MEN syndrome is caused by mutations in genes that regulate cell growth. Depending on the type, patients develop carcinoid tumors due to the absence of cell regulation. In MEN I (Wermer’s syndrome; 258.01), patients develop parathyroid, pancreatic, and adrenal tumors as well as gastrinomas and insulinomas. Patients with MEN IIA (Sipple’s syndrome; 258.02) develop thyroid, parathyroid, and adrenal tumors. In MEN IIB (258.03), thyroid and adrenal tumors develop. Treatment depends on the type and severity of the tumors and includes the management of complications related to tumors and may include surgical resection.

The following complications may arise from carcinoid tumors due to secreting hormones: stomach ulcers, carcinoid syndrome, carcinoid heart disease, or Cushing’s syndrome.
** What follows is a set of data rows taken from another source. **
(** X21. When the negation files give no table, [loadVocabulary] leaves both
    tables empty; no token is then a negator or a negation punctuation,
    and numHits is the number of word scores. *)
Theorem missing_negation_files this utterance :
  requireWords
    ("./languages/" ++ Settings.language (settings this) ++ "/negations_"
       ++ Settings.language (settings this) ++ ".json") = None ->
  requirePunctuation
    ("./languages/" ++ Settings.language (settings this)
       ++ "/negationPunctuations_" ++ Settings.language (settings this)
       ++ ".json") = None ->
  exists this',
    loadVocabulary readVocabulary requireWords requirePunctuation this
    = (Normal tt, this')
    /\ negations this' = []
    /\ negationPunctuations this' = []
    /\ (forall token,
          ~ isNegator toLowerCase this' token
          /\ ~ isNegationPunctuation toLowerCase this' token)
    /\ (vocabulary this' <> None ->
        exists result wordScores,
          getSentiment toLowerCase utterance this' = (Normal result, this')
          /\ Result.wordScores result = Some wordScores
          /\ Result.numHits result = List.length wordScores).
Proof.
  intros Hw Hp.
  destruct (loadVocabulary_fields readVocabulary requireWords
              requirePunctuation this)
    as [this' [Hrun [_ [_ [_ [_ [_ [_ [_ [_ [Hng [Hnp _]]]]]]]]]]]].
  cbv zeta in Hng, Hnp. rewrite Hw in Hng. rewrite Hp in Hnp.
  exists this'. split; [exact Hrun|]. split; [exact Hng|].
  split; [exact Hnp|]. split.
  - intros token. unfold isNegator, isNegationPunctuation.
    rewrite Hng, Hnp. split; intros H; apply H; reflexivity.
  - intros Hv. do 2 eexists.
    split; [apply getSentiment_run; exact Hv|].
    split; [reflexivity|]. cbn.
    pose proof (fold_hits_count toLowerCase this'
                  (wordsOf this' utterance) Scan.init) as H.
    rewrite (countNegators_none this' _ Hng) in H. simpl in H.
    unfold scan. lia.
Qed.

End Loaded.

(* ------------------------------------------------------------------ *)
(** ** The constructor *)

Lemma orDefault_not_empty (s : option string) (d : string) :
  d <> "" -> orDefault s d <> "".
Proof.
  intros Hd. destruct s as [[|c rest]|]; simpl; try exact Hd. discriminate.
Qed.

Lemma defaultType_values (language : string) :
  (defaultType language = "pattern"
   /\ (language = "it" \/ language = "fr" \/ language = "nl"))
  \/ (defaultType language = "senticon"
      /\ language <> "it" /\ language <> "fr" /\ language <> "nl").
Proof.
  unfold defaultType.
  destruct (String.eqb_spec language "it") as [->|N1];
    [left; split; [reflexivity | left; reflexivity]|].
  destruct (String.eqb_spec language "fr") as [->|N2];
    [left; split; [reflexivity | right; left; reflexivity]|].
  destruct (String.eqb_spec language "nl") as [->|N3];
    [left; split; [reflexivity | right; right; reflexivity]|].
  right. repeat split; assumption.
Qed.

Section Constructed.

Variable toLowerCase : string -> string.
Variable readVocabulary : string -> option jsobject.
Variable requireWords : string -> option (list string).
Variable requirePunctuation : string -> option (list string).
Variable getTokenizer : string -> Tokenizer.
Variable getStemmer : string -> option Stemmer.

(** X22. With a vocabulary file that cannot be read or holds an object of
    numbers, the constructor completes.  The analyzer it builds has the
    given language, or "en" when none or the empty string is given; the
    given type, or, when none or the empty string is given, "pattern" for
    the languages "it", "fr" and "nl" and "senticon" for every other one;
    the given dictionary; the vocabulary file of that language and type;
    and a stem table exactly when it has a vocabulary, which is exactly
    when the file could be read. *)
Theorem constructor_state options dictionary staticLoadedFiles :
  exists this,
    constructor readVocabulary requireWords requirePunctuation
      getTokenizer getStemmer options dictionary staticLoadedFiles
    = (Normal tt, this)
    /\ Settings.language (settings this) <> ""
    /\ Settings.type (settings this) <> ""
    /\ ((options = None
         \/ exists given, options = Some given
                          /\ (Options.language given = None
                              \/ Options.language given = Some "")) ->
        Settings.language (settings this) = "en")
    /\ (forall given,
          options = Some given ->
          (forall c rest, Options.language given = Some (String c rest) ->
             Settings.language (settings this)
             = String c rest)
          /\ (forall c rest, Options.type given = Some (String c rest) ->
                Settings.type (settings this)
                = String c rest))
    /\ ((options = None
         \/ exists given, options = Some given
                          /\ (Options.type given = None
                              \/ Options.type given = Some "")) ->
        let language :=
          Settings.language (settings this) in
        (Settings.type (settings this) = "pattern"
         /\ (language = "it" \/ language = "fr" \/ language = "nl"))
        \/ (Settings.type (settings this) = "senticon"
            /\ language <> "it" /\ language <> "fr" /\ language <> "nl"))
    /\ dict this = dictionary
    /\ vocabularyFileName this
       = "./languages/"
           ++ Settings.language (settings this) ++ "/"
           ++ Settings.type (settings this) ++ "_"
           ++ Settings.language (settings this) ++ ".json"
    /\ (vocabulary this = None
        <-> readVocabulary (vocabularyFileName this) = None)
    /\ (vocabulary this = None <-> vocabularyStem this = None).
Proof.
  unfold constructor.
  match goal with
  | |- context [loadVocabulary _ _ _ ?init] => set (this0 := init)
  end.
  destruct (loadVocabulary_fields readVocabulary requireWords
              requirePunctuation this0)
    as [this [Hrun [Hse [Hd [Hst [Hn1 [_ [_ [Hv [Hs _]]]]]]]]]].
  cbv zeta in Hn1, Hv.
  exists this. split; [exact Hrun|].
  rewrite Hse. subst this0. cbn [settings Settings.language Settings.type].
  split; [apply orDefault_not_empty; discriminate|].
  split.
  { apply orDefault_not_empty.
    destruct (defaultType_values
                (orDefault
                   (Options.language
                      match options with
                      | Some s => s
                      | None => Options.empty
                      end) "en"))
      as [[-> _]|[-> _]]; discriminate. }
  split.
  { intros [->|[given [-> [H|H]]]]; [reflexivity | |]; rewrite H;
      reflexivity. }
  split.
  { intros given ->. split; intros c rest H; rewrite H; reflexivity. }
  split.
  { intros Habsent. cbv zeta.
    assert (E : orDefault
                  (Options.type match options with
                                | Some s => s
                                | None => Options.empty
                                end)
                  (defaultType
                     (orDefault
                        (Options.language match options with
                                          | Some s => s
                                          | None => Options.empty
                                          end) "en"))
                = defaultType
                    (orDefault
                       (Options.language match options with
                                         | Some s => s
                                         | None => Options.empty
                                         end) "en")).
    { destruct Habsent as [->|[given [-> [H|H]]]];
        [reflexivity | rewrite H; reflexivity | rewrite H; reflexivity]. }
    rewrite E. apply defaultType_values. }
  split; [exact Hd|].
  split; [rewrite Hn1, ?Hse; reflexivity|].
  rewrite Hn1, Hs, Hv. cbn [dict stemmer vocabularyStem].
  destruct (readVocabulary _) as [base|]; split; split;
    intros H; try discriminate; reflexivity.
Qed.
Carcinoid syndrome (259.2) describes the hormonal effects of carcinoid tumors. Not all patients with carcinoid tumors have carcinoid syndrome. Symptoms may include skin flushing, chronic diarrhea, and difficulty breathing. Treatment includes medications to prevent tumor cells from secreting hormones responsible for the syndrome’s symptoms. Octreotide (Sandostatin), lanreotide (Somatuline Depot), and dexamethasone have been found effective. The carcinoid tumor (category 209) would be sequenced as the principal diagnosis, and carcinoid syndrome (259.2) would be listed as the secondary diagnosis.

Common diagnostic tests the physician may order to confirm the diagnosis of carcinoid tumor include blood tests to detect elevated levels of a protein caused by hormones secreted by the carcinoid tumor, urine tests to identify increased levels of a chemical from hormones broken down by the carcinoid tumor, imaging tests, endoscopy, or biopsy.

Treatment for a carcinoid tumor will depend on the size and location of the tumor and whether it has spread to other parts of the body. Tumor resection is preferable if it is localized and can be completely removed. Other types of surgery include embolization to cut off the blood supply to the cancer cells, radio-frequency ablation to deliver heat, or cryoablation to freeze the cancer cells.

Coding and sequencing for carcinoid tumors are dependent on the physician documentation in the medical record and application of the Official Coding Guidelines for inpatient care. Also, use specific AHA Coding Clinic for ICD-9-CM and American Medical Association CPT Assistant references to ensure complete and accurate coding.

— This information was prepared by Audrey Howard, RHIA, of 3M Consulting Services. 3M Consulting Services is a business of 3M Health Information Systems, a supplier of coding and classification systems to more than 5,000 healthcare providers. The company and its representatives do not assume any responsibility for reimbursement decisions or claims denials made by providers or payers as the result of the misuse of this coding information. More information about 3M Health Information Systems is available at www.3mhis.com or by calling 800-367-2447.


Carcinoid Tumors in ICD-10-CM
Classify benign carcinoid tumors to category D3a, Benign neuroendocrine tumors. Fourth, fifth, and sixth characters are necessary to identify tumor location. Classify malignant carcinoid tumors to category C7a, Malignant neuroendocrine tumors, and secondary neuroendocrine tumors to category C7b, with fourth, fifth, and sixth characters once again needed.

As in ICD-9-CM, an instructional note is included under the category headers to assign an additional code for carcinoid syndrome (E34.0), if present. The coding note related to multiple endocrine neoplasia (MEN) syndrome states “code also” instead of “code first.” Therefore, MEN syndrome associated with carcinoid tumors is assigned to codes E31.20 to E31.23, with sequencing depending on the circumstances of admission.